Okay that makes sense from a primary distribution perspective, but how
do the nodes magically know where to send the data?  When using NTS,
if there are two nodes that overlap tokens, does NTS choose the
"closest" node to place the primary on?  If that is the case, then it
makes sense.

As far as the replication distribution... with a replica going to each
data center {DC1:1,DC2:1} does NTS take the token and find the
"closest" node in the opposite data center? ... so for token 7 in D1
replicating to D2, it will look for a node with a token range closest
to that?

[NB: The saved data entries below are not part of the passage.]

(** C6, the distinct targets taken from two spine blocks on. In
    switch-level Jupiter with valid parameters the aggregation phase lays,
    for each of the four switches of each middle block in turn, 8 uplinks;
    the [i]-th uplink of switch [x], the [k = 8 x + i]-th of the
    generation, ends at spine block [k mod S] and there at switch position
    [(k / S) mod 6], a position that moves on only when a pass over all [S]
    spine blocks is complete; the numbers of uplinks that end at two spine
    switches, or at two spine blocks, differ by at most one. With at least
    two spine blocks the 8 uplinks of a switch end at 8 different spine
    switches, its neighbours in the spine layer. *)
Theorem Jupiter_uplinks_round_robin :
  forall V (cap : option (callable V)) S A,
    Jupiter_valid S A -> valid_cap cap ->
    exists t G aggregation spines,
      Jupiter.init S A cap = Ok t /\ Jupiter.gen_graph t = Ok G /\
      Jupiter.prestructure_aggregation t (start (Jupiter.aggregation_idx_range t))
      = Ok (aggregation, stop (Jupiter.aggregation_idx_range t)) /\
      Jupiter.prestructure_spines t (start (Jupiter.spine_idx_range t))
      = Ok (spines, stop (Jupiter.spine_idx_range t)) /\
      (forall G0, Jupiter.wire_aggregation t aggregation spines G0
                  = Ok (add_links (Jupiter_agg_links S A) G0,
                        Jupiter.Cursor (32 * A) ((256 * A) mod S)
                          ((256 * A / S) mod 6))) /\
      (forall x, 0 <= x < 32 * A ->
         length (Jupiter_uplinks_of S A x) = 8%nat /\
         forall i, 0 <= i < 8 ->
           exists v1 row v2,
             range_get (Jupiter.aggregation_idx_range t) x = Ok v1 /\
             list_get spines ((8 * x + i) mod S) = Ok row /\
             list_get row (((8 * x + i) / S) mod 6) = Ok v2 /\
             Jupiter_uplinks_of S A x !! Z.to_nat i = Some (v1, v2)) /\
      (forall y y',
         in_range (Jupiter.spine_idx_range t) y ->
         in_range (Jupiter.spine_idx_range t) y' ->
         (load (Jupiter_uplinks S A) y <= load (Jupiter_uplinks S A) y' + 1)%nat) /\
      (forall b b', 0 <= b < S -> 0 <= b' < S ->
         (block_load (Jupiter_uplinks S A) (start (Jupiter.spine_idx_range t)) b
          <= block_load (Jupiter_uplinks S A) (start (Jupiter.spine_idx_range t)) b'
             + 1)%nat) /\
      (2 <= S ->
       forall x, in_range (Jupiter.aggregation_idx_range t) x ->
         length (neighbours_in G x (Jupiter.spine_idx_range t)) = 8%nat).
Proof.
  intros V cap S A Hv Hcap. pose proof Hv as [HA HS].
  exists (Jupiter_instance S A cap), (generated (Jupiter_links S A)
    (Jupiter_counts S A) (Jupiter.base (Jupiter_instance S A cap))),
    (table3 (A * 32 + 1) A), (table (A * 32 + A * 8 * 4 + 1) S 6).
  split; [by apply Jupiter_init_ok|]. split; [by apply Jupiter_gen_graph_ok|].
  unfold in_range.
  cbn [Jupiter.spine_idx_range Jupiter.aggregation_idx_range
       Jupiter_instance start stop].
  split; [rewrite Jupiter_prestructure_aggregation by lia; congr_lia|].
  split; [rewrite Jupiter_prestructure_spines by lia; congr_lia|].
  split.
  { intros G0. rewrite Jupiter_wire_aggregation by done. unfold Jupiter_cursor.
    by replace (8 * (32 * A)) with (256 * A) by lia. }
  split.
  { intros x Hx. split; [done|]. intros i Hi.
    pose proof (Z.mod_pos_bound (8 * x + i) S ltac:(lia)).
    pose proof (Z.mod_pos_bound ((8 * x + i) / S) 6 ltac:(lia)).
    eexists _, _, _.
    split; [by rewrite range_get_nth by (simpl; lia)|].
    split; [by rewrite list_get_table by lia|].
    split; [by rewrite list_get_row by lia|].
    unfold Jupiter_uplinks_of.
    rewrite (lookup_bind_singleton_seqZ
      (fun u => (A * 32 + 1 + x, Jupiter_target S A (8 * x + u)))) by lia.
    unfold Jupiter_target. cbn [start]. congr_lia. }
  split.
  { intros y y' Hy Hy'.
    destruct (Jupiter_load S A Hv y ltac:(lia)) as (r & Hr & ->).
    destruct (Jupiter_load S A Hv y' ltac:(lia)) as (r' & Hr' & ->).
    apply count_mod_even; lia. }
  split.
  { intros b b' Hb Hb'. rewrite !(Jupiter_block_load S A Hv) by done.
    apply count_mod_even; lia. }
  intros HS2 x Hx.
  replace x with (A * 32 + 1 + (x - (A * 32 + 1))) by lia.
  apply (Jupiter_spine_degree S A Hv); lia.
Qed.

Lemma Jupiter_uplinks_round_robin_witness :
  exists t G aggregation spines,
    Jupiter.init (V:=Z) 2 1 None = Ok t /\ Jupiter.gen_graph t = Ok G /\
    Jupiter.prestructure_aggregation t (start (Jupiter.aggregation_idx_range t))
    = Ok (aggregation, stop (Jupiter.aggregation_idx_range t)) /\
    Jupiter.prestructure_spines t (start (Jupiter.spine_idx_range t))
    = Ok (spines, stop (Jupiter.spine_idx_range t)) /\
    (forall G0, Jupiter.wire_aggregation t aggregation spines G0
                = Ok (add_links (Jupiter_agg_links 2 1) G0,
                      Jupiter.Cursor (32 * 1) ((256 * 1) mod 2)
                        ((256 * 1 / 2) mod 6))) /\
    (forall x, 0 <= x < 32 * 1 ->
       length (Jupiter_uplinks_of 2 1 x) = 8%nat /\
       forall i, 0 <= i < 8 ->
         exists v1 row v2,
           range_get (Jupiter.aggregation_idx_range t) x = Ok v1 /\
           list_get spines ((8 * x + i) mod 2) = Ok row /\
           list_get row (((8 * x + i) / 2) mod 6) = Ok v2 /\
           Jupiter_uplinks_of 2 1 x !! Z.to_nat i = Some (v1, v2)) /\
    (forall y y',
       in_range (Jupiter.spine_idx_range t) y ->
       in_range (Jupiter.spine_idx_range t) y' ->
       (load (Jupiter_uplinks 2 1) y <= load (Jupiter_uplinks 2 1) y' + 1)%nat) /\
    (forall b b', 0 <= b < 2 -> 0 <= b' < 2 ->
       (block_load (Jupiter_uplinks 2 1) (start (Jupiter.spine_idx_range t)) b
        <= block_load (Jupiter_uplinks 2 1) (start (Jupiter.spine_idx_range t)) b'
           + 1)%nat) /\
    (2 <= 2 ->
     forall x, in_range (Jupiter.aggregation_idx_range t) x ->
       length (neighbours_in G x (Jupiter.spine_idx_range t)) = 8%nat).
Proof.
  apply (Jupiter_uplinks_round_robin Z None 2 1);
    [unfold Jupiter_valid; lia | exact I].
Defined.

(** C6 at Jupiter(1, 1). Jupiter with one spine block and one
    aggregation block is valid; its first aggregation switch, 33, makes its
    eight uplinks to the six switches 65 .. 70 of the only spine block, the
    last two being the first two again: it has six uplinks, not eight. *)
Lemma Jupiter_1_1_switch_has_six_uplinks :
  exists t G, Jupiter.init (V:=unit) 1 1 None = Ok t /\ Jupiter.gen_graph t = Ok G /\
    in_range (Jupiter.aggregation_idx_range t) 33 /\
    Jupiter_uplinks_of 1 1 0
    = [(33, 65); (33, 66); (33, 67); (33, 68); (33, 69); (33, 70); (33, 65); (33, 66)] /\
    neighbours_in G 33 (Jupiter.spine_idx_range t) = [65; 66; 67; 68; 69; 70] /\
    length (neighbours_in G 33 (Jupiter.spine_idx_range t)) <> 8%nat.
Proof.
  assert (Hv : Jupiter_valid 1 1) by (unfold Jupiter_valid; lia).
  exists (Jupiter_instance 1 1 None),
    (generated (Jupiter_links 1 1) (Jupiter_counts 1 1)
       (Jupiter.base (Jupiter_instance 1 1 None))).
  split; [by apply Jupiter_init_ok|]. split; [by apply Jupiter_gen_graph_ok|].
  split; [unfold in_range; simpl; lia|]. split; [reflexivity|].
  assert (Hn : neighbours_in
            (generated (V:=unit) (Jupiter_links 1 1) (Jupiter_counts 1 1)
               (Jupiter.base (Jupiter_instance 1 1 None))) 33
            (Jupiter.spine_idx_range (Jupiter_instance (V:=unit) 1 1 None))
          = [65; 66; 67; 68; 69; 70])
    by (vm_compute; reflexivity).
  split; [done|]. rewrite Hn. simpl. lia.
Qed.

(** ** Neighbours read off a range *)

Lemma filter_all {A} (P : A -> Prop) `{!forall x, Decision (P x)} (l : list A) :
  Forall P l -> filter P l = l.
Proof.
  induction 1 as [|x l Hx _ IH]; [done|]. by rewrite filter_cons_True, IH.
Qed.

In this scenario it would go to D2R2?

That makes sense as far as why the replication was hot spotting before
where my tokens were N,M,O,P  where N<M<O<P  any replica for N or M
would get pinned to O, and any replicate for O or P would get pinned
to M.

I think the biggest confusion for me here was that .. I did not know
you could have overlapping key ranges.  Can you only do this when
using NTS?  I was stuck in the mind set of a "single ring" of tokens.